To add a new row to a Table, simply add new row to the array with dictionary of column

table.append({
        "x": mouse_x,
        "y": mouse_y,
        "diameter": random_uniform(40, 80),
        "name": "new label"
})

To delete a row, simply call the method del and pass in the numeric index of the row you would like removed. For example, the following code removes the first row whenever the size of the table is greater than ten rows.

if len(table) > 10:
        del table[0]

The following example puts all of the above code together. Notice how each row of the table contains the data for a Bubble object.

Loading and Saving Data

../_images/fig_18_07_tablebubbles.png
from p5 import *
import csv

table = []
bubbles = []

def setup():
        size(480, 360)
        loadData()

def draw():
        global bubbles
        background(255)
        # Display all bubbles
        for i in range(len(bubbles)):
                bubbles[i].display()

def loadData():
        global table, bubbles
        table = []
        bubbles = []
        with open("data.csv") as f:
                table = csv.DictReader(f)
                table = list(table) # Convert DictReader object to list

        for i in range(len(table)):
                #  Iterate over all the rows in a table.
                row = table[i]

                # Access the fields via their column name (or index).
                bubbles.append(Bubble(float(row["x"]), float(row["y"]), float(row["diameter"]), row["name"]))

def mouse_pressed():
        global table
        # When the mouse is pressed, create a new row and set the values for each column of that row.
        table.append({
                "x": mouse_x,
                "y": mouse_y,
                "diameter": random_uniform(40, 80),
                "name": "Blah!"
        })

        # If the table has more than 10 rows, delete the oldest row.
        if len(table) > 10:
                del table[0]

        # This writes the table back to the original CSV file
        # and reloads the file so that what's drawn matches.
        with open("data.csv", "w") as f:
                dict_writer = csv.DictWriter(f, table[0].keys())
                dict_writer.writeheader()
                dict_writer.writerows(table)

        loadData()

class Bubble:
        def __init__(self, tempX, tempY, tempD, s):
                self.x = tempX
                self.y = tempY
                self.diameter = tempD
                self.name = s

        def rollover(self, px, py):
                d = dist((px, py), (self.x, self.y))
                if d < self.diameter / 2:
                        return True
                else:
                        return False

        def display(self):
                stroke(0)
                stroke_weight(2)
                no_fill()
                ellipse((self.x, self.y), self.diameter, self.diameter)
                if self.rollover(self.x, self.y):
                        fill(0)
                        text_align("CENTER")
                        text(self.name, self.x, self.y + self.diameter/2 + 20)

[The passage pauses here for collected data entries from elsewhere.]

(** The three channels of the [i]-th z-matrix atom after [forward]. *)
Lemma forward_row_channels (x : list R) (i : nat) (r : zrow) :
  refs_in_range dims ix0 -> stats_ok self -> length x = dims ->
  Zs !! i = Some r ->
  col (fst (forward_row self x)) (3 * row_atom r)
  = (raw_bond x r - nth i (mean_bonds self) 0) / nth i (std_bonds self) 0
  /\ col (fst (forward_row self x)) (3 * row_atom r + 1)
     = (raw_angle x r - nth i (mean_angles self) 0)
       / nth i (std_angles self) 0
  /\ col (fst (forward_row self x)) (3 * row_atom r + 2)
     = wrap_fix_dih (raw_dihedral x r - nth i (mean_dih self) 0)
       / nth i (std_dih self) 0.
Proof.
  intros Hrefs Hstats Hx Hi. rewrite forward_row_unfold. cbn [fst].
  assert (Hr : In r Zs) by (apply list_elem_of_In; eapply list_elem_of_lookup_2; eauto).
  pose proof (so_atoms_lt _ _ _ Hok r Hr) as Hlt.
  pose proof (so_atoms_nodup _ _ _ Hok) as Hnd. fold Zs in Hnd.
  destruct (fwd_row_channels x r Hrefs Hx Hr) as [Cb [Ca Cd]].
  pose proof (fwd_row_length x) as Hlen0.
  assert (Hi' : (i < length Zs)%nat) by (eapply lookup_lt_Some; eauto).
  destruct Hstats as [L1 L2 L3 L4 L5 L6].
  rewrite Hix in L1, L2, L3, L4, L5, L6. fold Zs in L1, L2, L3, L4, L5, L6.
  assert (Hst : forall l : list R, length l = length Zs ->
                  l !! i = Some (nth i l 0)).
  { intros l Hl. destruct (lookup_lt_is_Some_2 l i ltac:(lia)) as [v Hv].
    rewrite Hv. f_equal. symmetry. now apply nth_lookup_Some. }
  rewrite (so_bond _ _ _ Hok), (so_angle _ _ _ Hok), (so_dih _ _ _ Hok).
  fold Zs.
  set (ib := map (fun r => 3 * row_atom r)%nat Zs).
  set (ia := map (fun r => 3 * row_atom r + 1)%nat Zs).
  set (id := map (fun r => 3 * row_atom r + 2)%nat Zs).
  assert (Nb : List.NoDup ib) by now apply idx0_nodup.
  assert (Na : List.NoDup ia) by now apply idx_nodup.
  assert (Nd : List.NoDup id) by now apply idx_nodup.
  assert (Ib : ib !! i = Some (3 * row_atom r)%nat)
    by (unfold ib; now rewrite list_lookup_fmap, Hi).
  assert (Ia : ia !! i = Some (3 * row_atom r + 1)%nat)
    by (unfold ia; now rewrite list_lookup_fmap, Hi).
  assert (Id : id !! i = Some (3 * row_atom r + 2)%nat)
    by (unfold id; now rewrite list_lookup_fmap, Hi).
  assert (Ob : forall k, (k = 1 \/ k = 2)%nat -> ~ In (3 * row_atom r + k)%nat ib).
  { intros k Hk H. apply idx0_In in H. destruct H as [r' [_ H]]. lia. }
  assert (Oa : forall k, (k = 0 \/ k = 2)%nat -> ~ In (3 * row_atom r + k)%nat ia).
  { intros k Hk H. apply idx_In in H. destruct H as [r' [_ H]]. lia. }
  assert (Od : forall k, (k = 0 \/ k = 1)%nat -> ~ In (3 * row_atom r + k)%nat id).
  { intros k Hk H. apply idx_In in H. destruct H as [r' [_ H]]. lia. }
  assert (C0 : (3 * row_atom r + 0 < length x)%nat) by (apply channel_lt; [assumption | lia | assumption]).
  assert (C1 : (3 * row_atom r + 1 < length x)%nat) by (apply channel_lt; [assumption | lia | assumption]).
  assert (C2 : (3 * row_atom r + 2 < length x)%nat) by (apply channel_lt; [assumption | lia | assumption]).
  split; [| split].
  - replace (3 * row_atom r)%nat with (3 * row_atom r + 0)%nat by lia.
    rewrite idiv_at_other, fix_dih_other, isub_at_other by (apply Od; lia).
    rewrite idiv_at_other, isub_at_other by (apply Oa; lia).
    replace (3 * row_atom r + 0)%nat with (3 * row_atom r)%nat by lia.
    rewrite (idiv_at_col ib _ _ i _ (nth i (std_bonds self) 0));
      [| assumption | assumption | now apply Hst
       | repeat rewrite ?idiv_at_length, ?isub_at_length, ?fix_dih_length; rewrite Hlen0; lia].
    rewrite (isub_at_col ib _ _ i _ (nth i (mean_bonds self) 0));
      [| assumption | assumption | now apply Hst | rewrite Hlen0; lia].
    now rewrite Cb.
  - rewrite idiv_at_other, fix_dih_other, isub_at_other by (apply Od; lia).
    rewrite (idiv_at_col ia _ _ i _ (nth i (std_angles self) 0));
      [| assumption | assumption | now apply Hst
       | repeat rewrite ?idiv_at_length, ?isub_at_length, ?fix_dih_length; rewrite Hlen0; lia].
    rewrite (isub_at_col ia _ _ i _ (nth i (mean_angles self) 0));
      [| assumption | assumption | now apply Hst
       | repeat rewrite ?idiv_at_length, ?isub_at_length, ?fix_dih_length; rewrite Hlen0; lia].
    rewrite idiv_at_other, isub_at_other by (apply Ob; lia).
    now rewrite Ca.
  - rewrite (idiv_at_col id _ _ i _ (nth i (std_dih self) 0));
      [| assumption | assumption | now apply Hst
       | repeat rewrite ?idiv_at_length, ?isub_at_length, ?fix_dih_length; rewrite Hlen0; lia].
    rewrite (fix_dih_col id _ i); [| assumption | assumption
       | repeat rewrite ?idiv_at_length, ?isub_at_length, ?fix_dih_length; rewrite Hlen0; lia].
    rewrite (isub_at_col id _ _ i _ (nth i (mean_dih self) 0));
      [| assumption | assumption | now apply Hst
       | repeat rewrite ?idiv_at_length, ?isub_at_length, ?fix_dih_length; rewrite Hlen0; lia].
    rewrite idiv_at_other, isub_at_other by (apply Oa; lia).
    rewrite idiv_at_other, isub_at_other by (apply Ob; lia).
    now rewrite Cd.
Qed.

End ForwardFacts.


(* ===================================================================== *)
(** * [forward] does not touch its input *)
(* ===================================================================== *)

Section Frame.
Local Open Scope R_scope.
Import InternalCoordinateTransform.

Lemma clone_spec (x : nat) (h h1 : store) (l : nat) :
  clone x h = Some (l, h1) ->
  exists X, h !! x = Some X /\ l <> x /\ h !! l = None /\ h1 = <[l := X]> h.
Proof.
  unfold clone. destruct (h !! x) as [X |] eqn:E; [| discriminate].
  cbn. intros H. inversion H; subst. exists X.
  pose proof (is_fresh (dom h)) as Hf.
  apply not_elem_of_dom in Hf.
  split; [reflexivity |]. split; [| split; [assumption | reflexivity]].
  intros Hc. congruence.
Qed.

(** The store after [forward]: the clone holds the result, every other
    tensor is as before. *)
Lemma forward_store_spec (self : t) (x : nat) (h h' : store) (l' : nat)
    (jac : list R) :
  forward_store self x h = Some (l', jac, h') ->
  exists X,
    h !! x = Some X /\ l' <> x /\ h !! l' = None
    /\ h' !! l' = Some (fst (forward self X))
    /\ jac = snd (forward self X)
    /\ forall l, l <> l' -> h' !! l = h !! l.
Proof.
  unfold forward_store, _fwd_store.
  destruct (clone x h) as [[l h1] |] eqn:Ec; [| discriminate]. cbn.
  destruct (clone_spec _ _ _ _ Ec) as [X [HX [Hne [Hfr ->]]]].
  rewrite lookup_insert_eq. cbn. intros H. inversion H; subst; clear H.
  exists X. split; [assumption |]. split; [assumption |].
  split; [assumption |]. split; [| split].
  - rewrite !lookup_alter_eq, lookup_insert_eq. cbn. f_equal.
    unfold forward. cbn [fst]. rewrite !map_map.
    apply map_ext. intros r. unfold forward_row.
    now destruct (_fwd_row (ix self) r).
  - unfold forward. cbn [snd]. rewrite map_map.
    apply map_ext. intros r. unfold forward_row.
    now destruct (_fwd_row (ix self) r).
  - intros l Hl. rewrite !lookup_alter_ne by congruence.
    now rewrite lookup_insert_ne by congruence.
Qed.

(** C10. [forward] allocates a clone and writes only there: the caller's
    tensor is unchanged in the store (and so is every other tensor), and
    in each row of the result every column that is not one of the three
    channels of a z-matrix atom, in particular each of the coordinates of
    an anchor that is not a z-matrix atom, equals the input column. *)
Theorem forward_frame (dims : nat) (z : list (nat * list nat))
    (cart : list nat) (self : t) (x : nat) (h h' : store) (X : list (list R))
    (l' : nat) (jac : list R) :
  _setup_indices dims z cart = Returns (ix self) ->
  h !! x = Some X ->
  forward_store self x h = Some (l', jac, h') ->
  h' !! x = Some X
  /\ (forall l, l <> l' -> h' !! l = h !! l)
  /\ l' <> x
  /\ h' !! l' = Some (fst (forward self X))
  /\ forall i row, X !! i = Some row ->
       exists row',
         fst (forward self X) !! i = Some row'
         /\ length row' = length row
         /\ (forall c, (forall a, In a (map fst z) -> ~ channel_of a c) ->
               col row' c = col row c)
         /\ (forall a k, In a cart -> ~ In a (map fst z) -> (k < 3)%nat ->
               col row' (3 * a + k) = col row (3 * a + k)).
Proof.
  intros Hsetup HX Hrun.
  destruct (forward_store_spec _ _ _ _ _ _ Hrun)
    as [X' [HX' [Hne [_ [Hout [_ Hframe]]]]]].
  assert (X' = X) by congruence. subst X'.
  pose proof (setup_indices_ok _ _ _ _ Hsetup) as Hok.
  destruct (setup_sorted_atoms _ _ _ _ Hsetup) as [_ Hkeys].
  split; [rewrite Hframe by congruence; assumption |].
  split; [assumption |]. split; [assumption |]. split; [assumption |].
  intros i row Hi. exists (fst (forward_row self row)).
  split; [unfold forward; cbn [fst]; now rewrite list_lookup_fmap, Hi |].
  split; [now apply (forward_row_length (ix self) self eq_refl) |].
  assert (Hgen : forall c, (forall a, In a (map fst z) -> ~ channel_of a c) ->
            col (fst (forward_row self row)) c = col row c).
  { intros c Hc.
    apply (forward_row_other dims cart (ix self) Hok self eq_refl).
    intros r Hr. apply Hc, Hkeys. now apply in_map. }
  split; [exact Hgen |].
  intros a k Ha Hna Hk. apply Hgen.
  intros b Hb Hch. unfold channel_of in Hch.
  assert (a = b) by lia. subst b. contradiction.
Qed.

End Frame.

Section FrameWitness.
Local Open Scope R_scope.
Import InternalCoordinateTransform.

Lemma forward_store_succeeds (self : t) (x : nat) (h : store) X :
  h !! x = Some X ->
  exists l' jac h', forward_store self x h = Some (l', jac, h').
Proof.
  intros HX. unfold forward_store, _fwd_store, clone. rewrite HX. cbn.
  rewrite lookup_insert_eq. cbn. eauto.
Qed.

End FrameWitness.


(* ===================================================================== *)
(** * [_setup_indices] succeeds on a well-formed topology *)
(* ===================================================================== *)

Section BlockProgress.

Variable n : nat.

Lemma NoDup_bounded_length (l : list nat) :
  List.NoDup l -> (forall a, In a l -> a < n) -> length l <= n.
Proof.
  intros Hnd Hlt.
  assert (Hincl : incl l (seq 0 n)).
  { intros a Ha. apply in_seq. specialize (Hlt a Ha). lia. }
  pose proof (NoDup_incl_length Hnd Hincl) as H.
  now rewrite length_seq in H.
Qed.

(** A pass neither runs out of positions nor reads outside the tensors. *)
Lemma block_pass_succeeds (L0 : list nat) rows :
  forall st next_z next_cart block origs,
    pass_inv L0 origs block st ->
    length (ps_perm st) = n -> length (ps_perm_inv st) = n ->
    List.NoDup (L0 ++ map row_atom block ++ map row_atom rows) ->
    (forall a, In a (L0 ++ map row_atom block ++ map row_atom rows) -> a < n) ->
    exists st' next_z' next_cart' block',
      block_pass (list_to_set L0) rows st next_z next_cart block
        = Returns (st', next_z', next_cart', block')
      /\ length (ps_perm st') = n /\ length (ps_perm_inv st') = n.
Proof.
  induction rows as [| [[[a1 a2] a3] a4] rows IH];
    intros st next_z next_cart block origs Hinv Hlp Hlq Hnd Hlt.
  - simpl. eauto 10.
  - cbn [block_pass].
    destruct (decide (a2 ∈ list_to_set L0 /\ a3 ∈ list_to_set L0
                      /\ a4 ∈ list_to_set L0)) as [Hr | Hr].
    + assert (Hready : In a2 L0 /\ In a3 L0 /\ In a4 L0).
      { rewrite !elem_of_list_to_set, !list_elem_of_In in Hr. exact Hr. }
      destruct Hready as [H2 [H3 H4]].
      assert (Hnd' : List.NoDup ((L0 ++ map row_atom block)
                                 ++ a1 :: map row_atom rows)).
      { simpl in Hnd. now rewrite <- app_assoc. }
      assert (Hfresh : ~ In a1 (L0 ++ map row_atom block)).
      { apply List.NoDup_remove_2 in Hnd'. intros Hc. apply Hnd'.
        apply in_or_app. now left. }
      assert (HndLB : List.NoDup (L0 ++ map row_atom block)).
      { apply NoDup_ListNoDup. apply NoDup_ListNoDup in Hnd'.
        apply NoDup_app in Hnd'. tauto. }
      assert (Ha1 : a1 < n).
      { apply Hlt. apply in_or_app. right. apply in_or_app. right. now left. }
      assert (Hcur : ps_cur st < n).
      { rewrite (pi_cur _ _ _ _ Hinv).
        assert (Hl : length (a1 :: (L0 ++ map row_atom block)) <= n).
        { apply NoDup_bounded_length.
          - now constructor.
          - intros a [<- | Ha]; [assumption |]. apply Hlt.
            apply in_app_or in Ha. apply in_or_app.
            destruct Ha as [Ha | Ha];
              [now left | right; apply in_or_app; now left]. }
        simpl in Hl. rewrite length_app, length_map in Hl. lia. }
      assert (Hlt' : forall a, In a L0 -> a < n).
      { intros a Ha. apply Hlt. apply in_or_app. now left. }
      assert (E1 : set_item (ps_perm st) (ps_cur st) a1
                   = Returns (<[ps_cur st := a1]> (ps_perm st))).
      { apply set_item_Returns. split; [lia | reflexivity]. }
      assert (E2 : set_item (ps_perm_inv st) a1 (ps_cur st)
                   = Returns (<[a1 := ps_cur st]> (ps_perm_inv st))).
      { apply set_item_Returns. split; [lia | reflexivity]. }
      rewrite E1. cbn [mbind outcome_bind obind].
      rewrite E2. cbn [mbind outcome_bind obind].
      set (inv' := <[a1 := ps_cur st]> (ps_perm_inv st)).
      assert (Hlq' : length inv' = n) by (unfold inv'; now rewrite length_insert).
      assert (Hget : forall a, In a L0 -> exists m, get_item inv' a = Returns m).
      { intros a Ha.
        destruct (lookup_lt_is_Some_2 inv' a) as [m Hm];
          [rewrite Hlq'; now apply Hlt' |].
        exists m. now apply get_item_Returns. }
      destruct (Hget a2 H2) as [m2 G2]. destruct (Hget a3 H3) as [m3 G3].
      destruct (Hget a4 H4) as [m4 G4].
      rewrite G2, G3, G4. cbn [mbind outcome_bind obind].
      eapply IH.
      * eapply (pass_inv_place L0 origs block st a1 a2 a3 a4
                  _ _ m2 m3 m4 Hinv H2 H3 H4 Hfresh E1 E2 G2 G3 G4).
      * cbn. now rewrite length_insert.
      * exact Hlq'.
      * rewrite map_app. simpl. rewrite <- (app_assoc (map row_atom block)).
        exact Hnd.
      * rewrite map_app. simpl. rewrite <- (app_assoc (map row_atom block)).
        exact Hlt.
    + eapply IH; eauto.
      * simpl in Hnd. rewrite app_assoc in Hnd.
        apply List.NoDup_remove_1 in Hnd. now rewrite <- app_assoc in Hnd.
      * intros a Ha. apply Hlt. apply in_app_or in Ha. apply in_or_app.
        destruct Ha as [Ha | Ha]; [now left | right].
        apply in_app_or in Ha. apply in_or_app.
        destruct Ha as [Ha | Ha]; [now left | right; now right].
Qed.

if __name__ == '__main__':
        run()

Here, the distance between a given point and a circle’s center is compared to that circle’s radius as depicted:

../_images/fig_18_08_rollover.png

In the code below, the function returns a boolean value (true or false) depending on whether the point (mx,my) is inside the circle. Notice how radius is equal to half the diameter.

def rollover(px, py):
        d = dist((px, py), (x, y))
        if d < self.diameter / 2:
                return True
        else:
                return False

Data that is not in a Standardized Format

What if your data is not in a standard format like a table, how do you deal with it then? Python’s requests library can be used to pull text from an URL.

lines = requests.get("http://www.yahoo.com")

When you send a URL path into urllib.request.urlopen(), you get back the raw HTML (Hypertext Markup Language) source of the requested web page. It’s the same stuff that appears upon selecting “View Source” from a browser’s menu options. You don’t need to be an HTML expert to follow this section, but if you are not familiar at all with HTML, you might want to read http://en.wikipedia.org/wiki/HTML.

Unlike with the comma-delimited data from a text file that was specially formatted for use in a Processing sketch, it’s not practical to have the resulting raw HTML stored in an array of strings (each element representing one line from the source). Converting the array into one long string can make things a bit simpler. As you saw earlier in the chapter, this can be achieved using join().

onelongstring = " ".join(lines)

When pulling raw HTML from a web page, it’s likely you do not want all of the source, but just a small piece of it. Perhaps you’re looking for weather information, a stock quote, or a news headline. You can take advantage of the text manipulation functions you learned — index(), substring(), and len() — to find pieces of data within a large block of text. Take, for example, the following String object:

stuff = "Number of apples:62. Boy, do I like apples or what!"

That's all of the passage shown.